Task description: Please copy every line from the records below that contains the string "gets".

Provided entries:
____________________
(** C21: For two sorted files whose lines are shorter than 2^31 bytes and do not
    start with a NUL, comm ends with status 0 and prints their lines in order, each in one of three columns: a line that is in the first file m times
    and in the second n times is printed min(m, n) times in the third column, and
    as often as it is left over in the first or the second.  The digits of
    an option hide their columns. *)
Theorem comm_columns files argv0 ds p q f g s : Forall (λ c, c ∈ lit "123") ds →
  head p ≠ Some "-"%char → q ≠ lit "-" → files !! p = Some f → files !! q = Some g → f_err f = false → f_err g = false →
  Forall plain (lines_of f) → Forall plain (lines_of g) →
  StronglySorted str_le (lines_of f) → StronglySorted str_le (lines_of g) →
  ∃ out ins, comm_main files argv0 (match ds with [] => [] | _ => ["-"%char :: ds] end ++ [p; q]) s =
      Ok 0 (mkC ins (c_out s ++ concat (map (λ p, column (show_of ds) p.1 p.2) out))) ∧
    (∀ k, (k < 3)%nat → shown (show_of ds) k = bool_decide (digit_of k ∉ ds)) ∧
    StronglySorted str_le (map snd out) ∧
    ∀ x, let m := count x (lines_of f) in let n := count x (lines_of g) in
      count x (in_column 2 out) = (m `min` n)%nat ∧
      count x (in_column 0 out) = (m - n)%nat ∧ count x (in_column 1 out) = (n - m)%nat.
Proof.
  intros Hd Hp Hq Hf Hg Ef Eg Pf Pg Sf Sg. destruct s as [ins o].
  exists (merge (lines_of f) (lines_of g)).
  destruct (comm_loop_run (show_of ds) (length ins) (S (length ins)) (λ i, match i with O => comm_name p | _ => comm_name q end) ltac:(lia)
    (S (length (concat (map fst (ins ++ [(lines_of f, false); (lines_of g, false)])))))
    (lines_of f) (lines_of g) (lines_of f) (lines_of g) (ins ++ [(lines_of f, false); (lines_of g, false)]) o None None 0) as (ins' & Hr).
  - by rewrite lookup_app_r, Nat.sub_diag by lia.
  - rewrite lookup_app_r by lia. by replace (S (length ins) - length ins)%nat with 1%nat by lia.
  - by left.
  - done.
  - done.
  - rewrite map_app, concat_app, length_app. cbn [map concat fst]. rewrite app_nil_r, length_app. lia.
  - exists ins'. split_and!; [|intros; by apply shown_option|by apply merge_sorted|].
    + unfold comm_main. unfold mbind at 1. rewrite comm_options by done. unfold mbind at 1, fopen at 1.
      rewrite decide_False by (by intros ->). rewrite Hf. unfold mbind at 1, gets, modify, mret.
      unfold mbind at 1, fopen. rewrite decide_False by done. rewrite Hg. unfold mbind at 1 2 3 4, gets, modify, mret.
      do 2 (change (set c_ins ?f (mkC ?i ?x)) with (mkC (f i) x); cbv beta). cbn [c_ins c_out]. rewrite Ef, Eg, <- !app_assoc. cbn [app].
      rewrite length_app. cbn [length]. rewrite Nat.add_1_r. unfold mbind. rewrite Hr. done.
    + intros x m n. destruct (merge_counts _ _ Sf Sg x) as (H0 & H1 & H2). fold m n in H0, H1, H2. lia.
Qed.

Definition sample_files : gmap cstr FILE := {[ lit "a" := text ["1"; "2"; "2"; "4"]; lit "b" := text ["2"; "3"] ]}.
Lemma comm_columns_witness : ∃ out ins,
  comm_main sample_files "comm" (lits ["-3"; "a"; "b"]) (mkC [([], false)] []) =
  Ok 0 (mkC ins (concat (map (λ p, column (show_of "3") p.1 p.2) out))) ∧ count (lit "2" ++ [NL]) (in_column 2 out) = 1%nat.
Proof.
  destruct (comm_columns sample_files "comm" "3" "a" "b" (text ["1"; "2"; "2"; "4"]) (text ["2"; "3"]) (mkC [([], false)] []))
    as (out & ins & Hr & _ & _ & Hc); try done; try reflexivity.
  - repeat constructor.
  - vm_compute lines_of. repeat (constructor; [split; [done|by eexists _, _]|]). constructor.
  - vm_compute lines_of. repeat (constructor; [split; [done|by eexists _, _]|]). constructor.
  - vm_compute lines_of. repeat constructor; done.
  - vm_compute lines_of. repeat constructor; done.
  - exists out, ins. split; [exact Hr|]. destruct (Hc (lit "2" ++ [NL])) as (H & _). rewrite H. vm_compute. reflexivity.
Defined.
____________________
Output for this task:
      rewrite decide_False by (by intros ->). rewrite Hf. unfold mbind at 1, gets, modify, mret.
      unfold mbind at 1, fopen. rewrite decide_False by done. rewrite Hg. unfold mbind at 1 2 3 4, gets, modify, mret.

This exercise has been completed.